1 May 2014

Reducing Household Waste

From Our Changing World, 9:34 pm on 1 May 2014

Trevor Staines with his homemade wormfarm, and a selection of resuable containers that he uses when he shops

Trevor Staines demonstrates his home-made worm farm (constructed from old tyres and a car hubcap) that he uses along with a compost bin and a bokashi bucket for his family's organic waste (left), and a selection of reusable containers that the family take shopping to avoid plastic bags and polystyrene containers. They buy items such as unwrapped saop from a wholesaler to further avoid packaging (images: A. Ballance)

Despite the Waste Minimisation Act (2008) New Zealanders send nearly 2.5 million tonnes of waste to landfill each year, with almost a quarter of that coming from organics (2011 figures from Ministry for the Environment) - that is over a tonne of rubbish per household per year. And about three-quarters of all that waste could have been potentially diverted from landfill and recovered, reused or recycled.

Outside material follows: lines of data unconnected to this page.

(** The registration of one disk, by the answers of the environment. *)
Lemma register_port_run w name ok cleared s :
  pt_healthy (port w (p_mem s)) = true → dk_healthy (disk w (p_mem s)) = true →
  (∀ t, succeeded (answer t (CExec (cmd_register (diskname (disk w (p_mem s)))) 0)) = ok) →
  (∀ t, ok || succeeded (answer t (CExec (cmd_clear (diskname (disk w (p_mem s)))) 0)) = ok || cleared) →
  wp (register_port w) (valQ (λ r s', r = ok || cleared ∧ traced (unchecked name) s s'
    ∧ p_mem s' = (if ok then on_disk w (set_dk_registered true)
                  else if cleared then on_disk One (set_dk_registered true) else id) (p_mem s))) s.
Proof.
  intros Hp Hd Hr Hc. unfold register_port. pw_auto. unfold disk in *. rewrite Hp, Hd. cbn [andb].
  apply wp_valQ_bind. eapply wp_valQ_mono; [apply wp_valQ_and; [by apply (register_run 2)
    |apply (does_register_loop (unchecked name)); split; discriminate]|].
  intros r s1 (-> & Hm & _ & T1). destruct ok.
  { pw_auto. split_and!; [done|exact T1|]. by rewrite Hm. }
  apply wp_valQ_bind. eapply wp_known; [apply launch_run|]. cbn [valQ]. cbn [orb] in Hc. rewrite Hc.
  assert (T2 : traced (unchecked name) s (launchCommand (cmd_clear (diskname (pt_disk (port w (p_mem s))))) s1).2).
  { etrans; [exact T1|]. eexists [_]. split; [done|]. repeat constructor; discriminate. }
  destruct cleared; pw_auto; (split_and!; [done|exact T2|]); cbn; by rewrite Hm.
Qed.

Lemma registered_first s :
  let n1 := diskname (disk One (p_mem s)) in
  let n2 := diskname (disk Two (p_mem s)) in
  (∀ w, pt_healthy (port w (p_mem s)) = true ∧ dk_healthy (disk w (p_mem s)) = true) →
  (∀ t, succeeded (answer t (CExec (cmd_register n1) 0)) = true) →
  (∀ t, succeeded (answer t (CExec (cmd_register n2) 0)) = false) →
  (∀ t, succeeded (answer t (CExec (cmd_clear n2) 0)) = true) →
  wp registerReachableDataDisks
    (valQ (λ ok s', ok = true ∧ traced (unchecked n2) s s'
       ∧ p_mem s' = on_disk One (set_dk_registered true)
                      (on_disk Two (set_dk_registered false) (p_mem s)))) s.
Proof.
  intros n1 n2 Hh H1 H2 Hc. destruct (Hh One) as [Hp1 Hd1]. destruct (Hh Two) as [Hp2 Hd2].
  unfold registerReachableDataDisks. apply wp_valQ_bind, wp_modify. cbn [valQ].
  apply wp_valQ_bind. eapply wp_valQ_mono; [by apply (register_port_run One n2 true true)|].
  intros r s1 (-> & T1 & M1). cbn [orb negb] in *.
  apply wp_valQ_bind. eapply wp_valQ_mono; [apply (register_port_run Two n2 false true); by rewrite M1|].
  intros r s2 (-> & T2 & M2). cbn [orb negb] in *. pw_auto.
  split_and!.
  - rewrite M2, M1. done.
  - by etrans.
  - rewrite M2, M1. by destruct (p_mem s) as [[? []] [? []]].
Qed.

Lemma preempt_disk_run w s :
  dk_healthy (disk w (p_mem s)) = true → dk_reserved (disk w (p_mem s)) = false →
  wp (preempt_disk w false) (valQ (λ _ s', ∃ r,
    p_trace s' = Ev (CExec (cmd_preempt (diskname (disk w (p_mem s)))) 0) r :: p_trace s)) s.
Proof.
  intros Hh Hv. unfold preempt_disk. pw_auto. unfold compose. rewrite Hh, Hv. cbn [andb negb].
  unfold preemptDataDisk. apply wp_valQ_bind. eapply wp_known; [apply launch_run|]. cbn [valQ].
  case_match; pw_auto; by eexists.
Qed.

Lemma preempted_second s :
  let n1 := diskname (disk One (p_mem s)) in
  let n2 := diskname (disk Two (p_mem s)) in
  dk_healthy (disk One (p_mem s)) = true → dk_registered (disk One (p_mem s)) = true →
  dk_healthy (disk Two (p_mem s)) = true → dk_registered (disk Two (p_mem s)) = false →
  dk_reserved (disk Two (p_mem s)) = false → cmd_reserve n1 ≠ cmd_reserve n2 →
  (∀ t, succeeded (answer t (CExec (cmd_reserve n1) 0)) = true) →
  wp dataDiskReservationAlgo
    (valQ (λ _ s', ∃ new, p_trace s' = new ++ p_trace s
       ∧ did (CExec (cmd_preempt n2) 0) new ∧ Forall (λ e, unchecked n2 (request e)) new)) s.
Proof.
  intros n1 n2 Hh1 Hr1 Hh2 Hr2 Hv2 Hne Hv.
  assert (Hres : reserve_disk One s = (Val (true, false),
    mkProc (Ev (CExec (cmd_reserve n1) 0) (answer (p_trace s) (CExec (cmd_reserve n1) 0)) :: p_trace s)
      (p_fs s) (on_disk One (set_dk_reserved true) (p_mem s)))).
  { unfold reserve_disk. erewrite bind_Val by reflexivity. cbn [compose]. rewrite Hh1, Hr1.
    change (MAX_ATTEMPTS + 4)%nat with 7%nat. cbn [andb reserve_loop].
    erewrite bind_Val by reflexivity.
    unfold reserveDatadisk, MAX_ATTEMPTS. cbn [reserve_attempts compose].
    erewrite bind_Val.
    2: { erewrite bind_Val by apply launch_run. fold n1. by rewrite Hv. }
    done. }
  set (s1 := mkProc _ _ _) in Hres.
  apply wp_valQ_bind. eapply wp_known; [exact Hres|]. cbn [valQ negb orb].
  apply wp_valQ_bind. eapply wp_known with (o := Val true) (s' := s1).
  { unfold preempt_disk. erewrite bind_Val by reflexivity. cbn. by rewrite andb_false_r. }
  cbn [valQ negb]. apply wp_valQ_bind. eapply wp_known with (o := Val (true, false)) (s' := s1).
  { unfold reserve_disk. erewrite bind_Val by reflexivity. cbn. unfold disk in *. cbn in *.
    by rewrite Hr2, andb_false_r. }
  cbn [valQ negb orb].
  apply wp_valQ_bind. eapply wp_valQ_mono; [by apply preempt_disk_run|].
  intros ok s2 [r Ht]. eapply wp_valQ_mono.
  { assert (does (traced (unchecked n2)) (if negb ok then give_up_first;; mret false else
      r1 ← mem (dk_reserved ∘ disk One); r2 ← mem (dk_reserved ∘ disk Two); mret (r1 || r2))) as Hd.
    { unfold give_up_first, releaseDataDiskReservation. solve_does. }
    apply Hd. }
  intros a s3 (new & Hn & Hf). eexists (new ++ [_; _]). split_and!.
  - rewrite Hn, Ht. cbn [p_trace s1]. by rewrite <-app_assoc.
  - exists r. apply elem_of_app. right. left.
  - apply Forall_app. split; [done|]. repeat constructor; try discriminate. by intros H%CExec_inj.
Qed.

(** C25: A disk that cannot be registered but can be cleared is taken without the check: when
    the registration of the second disk is refused and the clean-up of its registrations
    succeeds, it is the first disk that is marked as registered, so the algorithm skips the
    reservation of the second disk and the watch on its counter and goes straight to the
    preemption, however alive the peer is. *)
Theorem unregistered_preempted s :
  let n1 := diskname (disk One (p_mem s)) in
  let n2 := diskname (disk Two (p_mem s)) in
  (∀ w, pt_healthy (port w (p_mem s)) = true ∧ dk_healthy (disk w (p_mem s)) = true) →
  dk_reserved (disk Two (p_mem s)) = false →
  cmd_reserve n1 ≠ cmd_reserve n2 →
  (∀ t, succeeded (answer t (CExec (cmd_register n1) 0)) = true) →
  (∀ t, succeeded (answer t (CExec (cmd_register n2) 0)) = false) →
  (∀ t, succeeded (answer t (CExec (cmd_clear n2) 0)) = true) →
  (∀ t, succeeded (answer t (CExec (cmd_reserve n1) 0)) = true) →
  wp (ok ← registerReachableDataDisks; if negb ok then mret false else dataDiskReservationAlgo)
    (valQ (λ _ s', ∃ new, p_trace s' = new ++ p_trace s
       ∧ did (CExec (cmd_preempt n2) 0) new ∧ Forall (λ e, unchecked n2 (request e)) new)) s.
Proof.
  intros n1 n2 Hh Hr Hne H1 H2 Hc Hv.
  apply wp_valQ_bind. eapply wp_valQ_mono; [by apply registered_first|].
  intros ok s1 (-> & (n0 & T1 & F1) & Hm). cbn [negb].
  destruct (Hh One) as [_ Hd1]. destruct (Hh Two) as [_ Hd2].
  eapply wp_valQ_mono; [apply (preempted_second s1); by rewrite Hm|].
  rewrite Hm. intros _ s2 (new & T2 & Hp & F2). exists (new ++ n0). split_and!.
  - by rewrite T2, T1, app_assoc.
  - by apply did_app; left.
  - by apply Forall_app.
Qed.
End unregistered.

(** ** An example: a peer that registers between any two queries of the disk [sdb] *)

Definition turns (i : nat) : Z := Z.of_nat i mod 2.

Lemma turns_move X n : (1 < X)%nat → ¬ settled X (later n turns).
Proof.
  intros HX Hs.
  assert (∃ j, later n turns (j + 1) = later n turns j) as [j Hj].
  { destruct Hs as [H|(j & _ & _ & _ & H)]; [exists 0%nat|exists j]; apply H; lia. }
  unfold later, turns in Hj.
  replace (Z.of_nat (n + (j + 1))) with (Z.of_nat (n + j) + 1) in Hj by lia.
  pose proof (Z.mod_pos_bound (Z.of_nat (n + j)) 2 ltac:(lia)).
  rewrite Z.add_mod in Hj by lia.
  assert (Z.of_nat (n + j) mod 2 = 0 ∨ Z.of_nat (n + j) mod 2 = 1) as [H0|H0] by lia;
    rewrite H0 in Hj; discriminate.
Qed.

Definition keyed_env (ks : nat → Z) : Env := {| answer := λ t c,
  match c as c return resp c with
  | CExec command 0 => if streq command (cmd_reserve "sdb") then ChildStatus 256 else ChildStatus 0
  | CPopen command =>
      if streq command (cmd_query "sdb")
      then Some (String.append (dec (ks (asked "sdb" t))) (String LF EmptyString))
      else dflt (CPopen command)
  | c => dflt c
  end |}.

Definition live_env : Env := keyed_env turns.

Definition md_ready : MdT :=
  set_port One (λ _, mkPort true (mkDisk "sda" true true false))
    (set_port Two (λ _, mkPort true (mkDisk "sdb" true true false)) newMd).

Lemma keyed_shows ks : (∀ i, 0 ≤ ks i < 2 ^ 32) → shows (E:=keyed_env ks) "sdb" ks.
Proof. by split. Qed.

Lemma live_shows : shows (E:=live_env) "sdb" turns.
Proof.
  apply keyed_shows. intros i. unfold turns. pose proof (Z.mod_pos_bound (Z.of_nat i) 2). lia.
Qed.

Lemma live_alive : alive (E:=live_env) Two md_ready turns.
Proof.
  split; [done|done|apply live_shows|intros n; apply turns_move; vm_compute; lia|done].
Qed.

Lemma live_peer_keeps_disk_witness :
  alive (E:=live_env) Two md_ready turns
  ∧ wp (dataDiskReservationAlgo (E:=live_env)) (valQ (gave_up "sdb" (mkProc [] ∅ md_ready)))
      (mkProc [] ∅ md_ready).
Proof.
  split; [apply live_alive|].
  apply (live_peer_keeps_disk (E:=live_env) Two turns (mkProc [] ∅ md_ready));
    [apply live_alive|intros []; cbn; unfold DISK_NAME_LEN; lia|discriminate|by intros []].
Defined.

Lemma pr_counter_spec_witness :
  shows (E:=live_env) "sdb" turns
  ∧ ∃ changed s', checkDiskPRGenerationCounter (E:=live_env) "sdb" (mkProc [] ∅ md_ready)
      = (Val (true, changed), s') ∧ (changed = false ↔ settled 3 (later 0 turns)).
Proof.
  split; [apply live_shows|].
  apply (pr_counter_spec (E:=live_env) "sdb" turns (mkProc [] ∅ md_ready)); [apply live_shows|done].
Defined.

(** A second disk that refuses registrations. *)
Definition refusing_env : Env := {| answer := λ _ c,
  match c as c return resp c with
  | CExec command 0 => if streq command (cmd_register "sdb") then ChildStatus 256 else ChildStatus 0
  | c => dflt c
  end |}.

Lemma unregistered_preempted_witness :
  let s := mkProc [] ∅ md_ready in
  wp (ok ← registerReachableDataDisks (E:=refusing_env);
      if negb ok then mret false else dataDiskReservationAlgo (E:=refusing_env))
    (valQ (λ _ s', ∃ new, p_trace s' = new ++ p_trace s
       ∧ did (CExec (cmd_preempt "sdb") 0) new ∧ Forall (λ e, unchecked "sdb" (request e)) new)) s.
Proof.
  intros s. apply (unregistered_preempted (E:=refusing_env) s);
    [by intros []|done|discriminate|done..].
Defined.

Environmental sociologist Corrina Tucker and environmental anthropologist Trisia Farrelly from Massey University are interested in waste minimisation, and in developing easy effective ways of helping individual households reduce their waste.

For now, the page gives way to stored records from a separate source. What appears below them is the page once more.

(* ===== verification/MdMain.v ===== *)
(** * Software RAID agent: the program

    The rest of [APGHA_RDEAgent] and [apos_ha_rdeagent_main.cpp]: the configuration file, the
    selection objects by which signal handlers wake the main loop, the timer, and the loop
    itself. *)

From S2P Require Import Prelude World Proc CString Types Config Amf MdPipe MdState MdTipc MdDisk MdRole.

Open Scope Z_scope.

Definition RDAGNT_CONF_FILE : string := "/opt/ap/apos/conf/apos_ha_rdeagent.conf".

(** ** Configuration *)

(** The digits [s] starts with. *)
Fixpoint leading_digits (s : string) : string :=
  match s with
  | String c r => if is_digit c then String c (leading_digits r) else EmptyString
  | EmptyString => EmptyString
  end.

(** [gettoken]: the digits after the first [tok] are moved over it; the line that is left
    and the token. *)
Definition gettoken (line : string) (tok : ascii) : option (string * string) :=
  match strchr line tok with
  | None => None
  | Some (pre, rest) => let d := leading_digits rest in Some (String.append pre d, d)
  end.

(** [atoll], as [strtol10] on a 64-bit machine. *)
Definition atoll (s : string) : Z := strtol10 s.

Section main.
Context `{E : Env} `{T : ApgTypes}.

(** One test of [readConfig]; the token is used without a test. *)
Definition config_option (key : string) (set : string → MdT → MdT) (ch : string) : MM string :=
  if strstr ch (String.append key "=") then
    '(ch, tmp) ← deref (gettoken ch "=");
    upd (set tmp);;
    mret ch
  else mret ch.

Definition config_line (buff : string) : MM unit :=
  let ch := skip_blanks (c_str buff) in
  if starts ch "#" || starts ch LF then mret tt else
  let ch := match strchr ch "#" with
            | Some (p, _) => String.append p (String LF EmptyString)
            | None => ch
            end in
  ch ← config_option "RDAGNT_X_TIMES" (λ tmp, set_X_Times (u32 (Z.max DEFLT_X_TIMES (atoi tmp)))) ch;
  ch ← config_option "RDAGNT_Y_MSECS" (λ tmp, set_Y_Msecs (u64 (Z.max DEFLT_Y_MSECS (atoll tmp)))) ch;
  _ ← config_option "RDAGNT_DISK_RENEWAL_THREAD_FREQUENCY"
        (λ tmp, set_diskRenewalThreadFreq (u64 (Z.max DEFALT_THREAD_FREQ (atoll tmp)) / 1000)) ch;
  mret tt.

Fixpoint config_lines (ls : list string) : MM unit :=
  match ls with
  | [] => mret tt
  | l :: ls => config_line l;; config_lines ls
  end.

(** [readConfig]. *)
Definition md_readConfig : MM bool :=
  fp ← req (CReadFile RDAGNT_CONF_FILE);
  match fp with
  | None => mret false
  | Some file => config_lines (fgets_lines 100 file);; req (CClose RDAGNT_CONF_FILE)
  end.

(** [setNodeId] and [setGepId]. *)
Definition setNodeId : MM bool :=
  n ← read_node_id;
  match n with Some n => upd (set_node_id n);; mret true | None => mret false end.

Definition setGepId : MM bool :=
  old ← mem gep_id;
  g ← read_gep_id old;
  match g with Some g => upd (set_gep_id g);; mret true | None => mret false end.

Definition updateDiskStatusFile : MM bool := launchCommand cmd_update_diskstatus.

(** [InitializeRdeAgentEngine]. *)
Definition InitializeRdeAgentEngine : MM bool :=
  ok ← md_readConfig;
  if negb ok then mret false else
  ok ← setNodeId;
  if negb ok then mret false else
  ok ← setGepId;
  if negb ok then mret false else
  ok ← updateDiskStatusFile;
  if negb ok then mret false else
  node ← mem node_id;
  ok ← tipc_initialize node;
  if negb ok then mret false else
  ok ← checkSCSIControllerStatus;
  if negb ok then mret false else
  checkAvailableDataDisks.

(** ** Jobs without AMF *)

(** [ActiveJobsDebug]: unlike under AMF, a failure is not followed by a recovery action,
    and a failed configuration of the addresses is passed over. *)
Definition ActiveJobsDebug : MM bool :=
  become_active;;
  ok ← registerReachableDataDisks;
  if negb ok then mret false else
  ok ← dataDiskReservationAlgo;
  if negb ok then mret false else
  ok ← mountRAIDandActivateMIPs true;
  raid ← mem IsRAIDConfigured;
  if negb ok && negb raid then mret false else
  ok ← updateDatadisksWithRaidDisks;
  if negb ok then mret false else
  updateBothNodeDisknControllerstatus.

Definition StandbyJobsDebug : MM bool :=
  upd (set_Is_Agent_Stanby true ∘ set_Is_State_Assgned true);;
  ok ← registerReachableDataDisks;
  if negb ok then mret false else
  updateBothNodeDisknControllerstatus.

Definition ShutdownJobsDebug : MM bool := md_down_jobs.

(** [ExecuteDebug]: what [--node-state] printed last decides. *)
Definition ExecuteDebug : MM bool :=
  fp ← req (CPopen cmd_node_state);
  match fp with
  | None => mret false
  | Some out =>
      let ls := feof_lines 79 EmptyString out in
      '(line, how) ← each_line ls (λ l _, mret (l, false)) EmptyString;
      let line := match how with AtNull => EmptyString | AtEof | AtBody => line end in
      if strstr line "ACTIVE" then
        ok ← ActiveJobsDebug;
        if (ok : bool) then mret true else _ ← pclose cmd_node_state; mret false
      else if strstr line "STANDBY" then StandbyJobsDebug
      else mret false
  end.

(** ** Signals and selection objects *)

(** [sel_obj_create] and [sel_obj_destroy]. *)
Definition sel_obj_create (obj : string) : MM bool := req (CFileOp (String.append "socketpair " obj)).
Definition sel_obj_destroy (obj : string) : MM unit :=
  _ ← req (CClose (String.append "raise " obj));
  _ ← req (CClose (String.append "rmv " obj));
  mret tt.

(** [sel_obj_rmv_ind]: the indications that were removed, -1 for an error; [fuel] bounds the
    calls of [recv]. *)
Fixpoint rmv_loop (fuel : nat) (obj : string) (one_at_a_time : bool) (total : Z) : MM (option Z) :=
  match fuel with
  | O => nofuel
  | S fuel =>
      r ← req (CRecvInd obj);
      match r with
      | IndGot n => if one_at_a_time then mret (Some 1) else rmv_loop fuel obj one_at_a_time (total + n)
      | IndAgain => mret (Some total)
      | IndIntr => rmv_loop fuel obj one_at_a_time total
      | IndFail => mret None
      end
  end.

Fixpoint rmv_block (fuel : nat) (obj : string) : MM Z :=
  match fuel with
  | O => nofuel
  | S fuel =>
      r ← req (CRecvInd obj);
      match r with
      | IndGot n => mret n
      | IndIntr => rmv_block fuel obj
      | IndAgain | IndFail => _ ← req (CClose (String.append "rmv " obj)); mret (-1)
      end
  end.

Definition sel_obj_rmv_ind (fuel : nat) (obj : string) (nonblock one_at_a_time : bool) : MM Z :=
  r ← rmv_loop fuel obj one_at_a_time 0;
  match r with
  | None => mret (-1)
  | Some total =>
      if negb (total =? 0) || nonblock then mret total else rmv_block fuel obj
  end.

(** The handlers. *)
Definition md_handler (sig : MdSignal) : MM unit :=
  match sig with
  | SigUsr1 => upd (λ m, set_debugEnabled (negb (debugEnabled m)) m)
  | SigHup => _ ← sel_obj_ind "sighup"; mret tt
  | SigTerm => upd (set_sigterm_received true);; _ ← sel_obj_ind "term"; mret tt
  | SigInt => upd (set_sigint_received true);; _ ← sel_obj_ind "sigint"; mret tt
  | SigAlrm => _ ← sel_obj_ind "iTimer"; mret tt
  | SigUpdateDisk => upd (set_update_datadisk_info true);; _ ← sel_obj_ind "sigrt"; mret tt
  | SigUpdateRaid => upd (set_update_raid_info true);; _ ← sel_obj_ind "sigrt"; mret tt
  end.

Fixpoint md_handlers (sigs : list MdSignal) : MM unit :=
  match sigs with
  | [] => mret tt
  | sig :: sigs => md_handler sig;; md_handlers sigs
  end.

(** [iTimerInit]: a period of two seconds. *)
Definition iTimerInit : MM bool :=
  ok ← sel_obj_create "iTimer";
  if negb ok then mret false else
  _ ← req (CRegister "SIGALRM");
  req (CTimer "setitimer" 2).

(** [iTimerTimeoutHandler]. *)
Definition renew_due : MM bool :=
  upd (λ m, set_renewDiskRegCounter (u64 (renewDiskRegCounter m + 2)) m);;
  c ← mem renewDiskRegCounter;
  f ← mem diskRenewalThreadFreq;
  if f <=? c then upd (set_renewDiskRegCounter 0);; renewDatadiskRegistrations else mret true.

Definition iTimerTimeoutHandler (fuel : nat) : MM bool :=
  _ ← sel_obj_rmv_ind fuel "iTimer" true true;
  debug ← mem IsDebug;
  if negb debug then
    st ← amf a_state;
    if bool_decide (st = HA_ACTIVE) then renew_due else mret true
  else
    standby ← mem Is_Agent_Stanby;
    if negb standby then renew_due else mret true.

(** ** The main loop *)

(** One round after [poll] has returned; whether the loop goes on. *)
Definition poll_amf (p : PollMdR) : MM bool :=
  debug ← mem IsDebug;
  if negb debug && pm_amf p then
    ok ← dispatch_amf;
    if negb ok then mret false else
    t ← mem terminateRdeAgent;
    mret (negb t)
  else mret true.

Definition poll_rt (fuel : nat) (p : PollMdR) : MM bool :=
  if pm_rt p then _ ← sel_obj_rmv_ind fuel "sigrt" true true; updateDeviceStatus else mret true.

Definition poll_hup (fuel : nat) (p : PollMdR) : MM unit :=
  if pm_hup p then
    _ ← sel_obj_rmv_ind fuel "sighup" true true;
    _ ← md_readConfig;
    mret tt
  else mret tt.

(** [SIGTERM] and [SIGINT]: the loop is left after the jobs. *)
Definition poll_end (fuel : nat) (obj : string) (ready : bool) (received : MdT → bool) : MM bool :=
  if ready then
    _ ← sel_obj_rmv_ind fuel obj true true;
    r ← mem received;
    _ ← (if (r : bool) then handleRdeAgentGracefullDownJobs else mret true);
    mret false
  else mret true.

Definition poll_round (fuel : nat) (p : PollMdR) : MM bool :=
  go ← poll_amf p;
  if negb go then mret false else
  go ← poll_rt fuel p;
  if negb go then mret false else
  poll_hup fuel p;;
  go ← poll_end fuel "term" (pm_term p) sigterm_received;
  if negb go then mret false else
  go ← poll_end fuel "sigint" (pm_int p) sigint_received;
  if negb go then mret false else
  go ← (if pm_timer p then iTimerTimeoutHandler fuel else mret true);
  if negb go then mret false else
  _ ← (if pm_tipc p then topserver_handler else mret true);
  mret true.

Fixpoint poll_loop (fuel : nat) : MM unit :=
  match fuel with
  | O => nofuel
  | S fuel =>
      p ← req CPollMd;
      md_handlers (pm_signals p);;
      if pm_ret p =? -1 then (if pm_intr p then poll_loop fuel else mret tt)
      else
        go ← poll_round fuel p;
        if (go : bool) then poll_loop fuel else mret tt
  end.

Definition sel_objs : list string := ["term"; "sigrt"; "sighup"; "sigint"]%string.
Definition md_signals : list string :=
  ["SIGUSR1"; "SIGTERM"; "SIGINT"; "SIGHUP"; "SIG_UPDATE_DISK"; "SIG_UPDATE_RAID"]%string.

Fixpoint all_of (f : string → MM bool) (l : list string) : MM bool :=
  match l with
  | [] => mret true
  | x :: l => ok ← f x; if negb ok then mret false else all_of f l
  end.

(** [agent_poll]. *)
Definition agent_poll (fuel : nat) : MM bool :=
  ok ← all_of sel_obj_create sel_objs;
  if negb ok then mret false else
  ok ← all_of (λ s, req (CRegister s)) md_signals;
  if negb ok then mret false else
  ok ← InitializeRdeAgentEngine;
  if negb ok then mret false else
  debug ← mem IsDebug;
  ok ← (if negb debug then coreMWInitialize else mret true);
  if negb ok then mret false else
  ok ← iTimerInit;
  if negb ok then mret false else
  ok ← (if (debug : bool) then ExecuteDebug else mret true);
  if negb ok then mret false else
  poll_loop fuel;;
  term ← mem sigterm_received;
  (if negb debug && negb term then _ ← AmfFinalize; mret tt else mret tt);;
  sel_obj_destroy "sigrt";;
  sel_obj_destroy "sighup";;
  sel_obj_destroy "iTimer";;
  sel_obj_destroy "term";;
  sel_obj_destroy "sigint";;
  mret true.

(** [ACE_TMAIN]: [new] throws when it has no memory. *)
Definition md_main (fuel : nat) (args : list string) : MM Z :=
  n ← req (CNew "APGHA_RDEAgent");
  if negb n then exit 134 else
  (match args with
   | [a] => if streq a "-d" then upd (set_IsDebug true) else daemonize
   | _ => daemonize
   end);;
  _ ← agent_poll fuel;
  mret 0.
End main.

They recruited 4 Palmerston North families to take part in a recycling and rubbish study, and Alison Ballance joined the researchers, and study member Trevor Staines, to find out more.

By avoiding buying packaging (taking their own plastic containers to the butcher, using reusable bags instead of plastic bags and buying unwrapped goods such as soap from a bulk wholesaler), by diverting all organic waste to a compost bin, bokashi bucket or worm farm, and by being effective recyclers, the Staines family had reduced their waste by 75%, from four rubbish bags a month to just one.

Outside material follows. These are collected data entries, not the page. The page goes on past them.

Lemma safe_reserve_loop n w r : steps keepsI (reserve_loop n w r).
Proof.
  revert r. induction n as [|n IH]; intros r; cbn [reserve_loop]; [solve_steps|].
  apply steps_bind; [apply _|solve_steps|]. intros name.
  apply safe_take; [apply safe_reserve|apply reserve_took|solve_steps..].
  apply safe_counter.
Qed.

Lemma safe_preempt w c : steps keepsI (preempt_disk w c).
Proof.
  unfold preempt_disk. apply steps_bind; [apply _|solve_steps|]. intros d.
  destruct (_ && _ && _); [|solve_steps]. unfold preemptDataDisk.
  apply safe_take; [solve_steps|intros s s'; apply launch_took; eauto|solve_steps..].
Qed.

Lemma safe_algo : steps keepsI dataDiskReservationAlgo.
Proof.
  unfold dataDiskReservationAlgo, reserve_disk, give_up_first, releaseDataDiskReservation. solve_steps.
  all: first [apply safe_reserve_loop|apply safe_preempt].
Qed.

(** It succeeds only with a disk. *)
Lemma algo_held s s' : dataDiskReservationAlgo s = (Val true, s') → held (p_mem s') = true.
Proof.
  intros H. enough (after dataDiskReservationAlgo (λ ok s', ok = true → held (p_mem s') = true) s)
    as Ha by (by apply (Ha true s')).
  assert (Hf : ∀ s, after (give_up_first;; mret false) (λ ok s', ok = true → held (p_mem s') = true) s)
    by (intros s0; apply after_bind; intros [] s1 _; by apply after_ret).
  apply after_bind. intros [ok1 c1] s1 _. destruct (negb ok1 || c1); [by apply after_ret|].
  apply after_bind. intros ok2 s2 _. destruct ok2; cbn [negb]; [|by apply after_ret].
  apply after_bind. intros [ok3 c3] s3 _. destruct (negb ok3 || c3); [apply Hf|].
  apply after_bind. intros ok4 s4 _. destruct ok4; cbn [negb]; [|apply Hf].
  apply after_bind, after_gets, after_bind, after_gets, after_ret. done.
Qed.
End disks.
#[export] Hint Resolve safe_controllers safe_disks safe_register safe_reserve safe_algo : steps.

(** ** The roles *)

Section roles.
Context `{E : Env} `{T : ApgTypes}.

However, the researchers concluded that it is currently difficult for even motivated households to minimise waste, and that to make it easier they believe there needs to be national guidelines developed, for example around product stewardship, limits on use of non-recyclable plastics, and sourcing better markets for recyclables, as well as a more general pro-environmental attitude that encourages both producers and consumers to actively pursue waste minimisation.

They note that they discovered during the study that levels of contamination of the material put out for recycling is high (nationally 20% of recycling is contaminated and must be taken to landfill), and that while plastic types 3, 4,and 7 are currently collected in kerbside collections there is no market for them and they end up at landfill.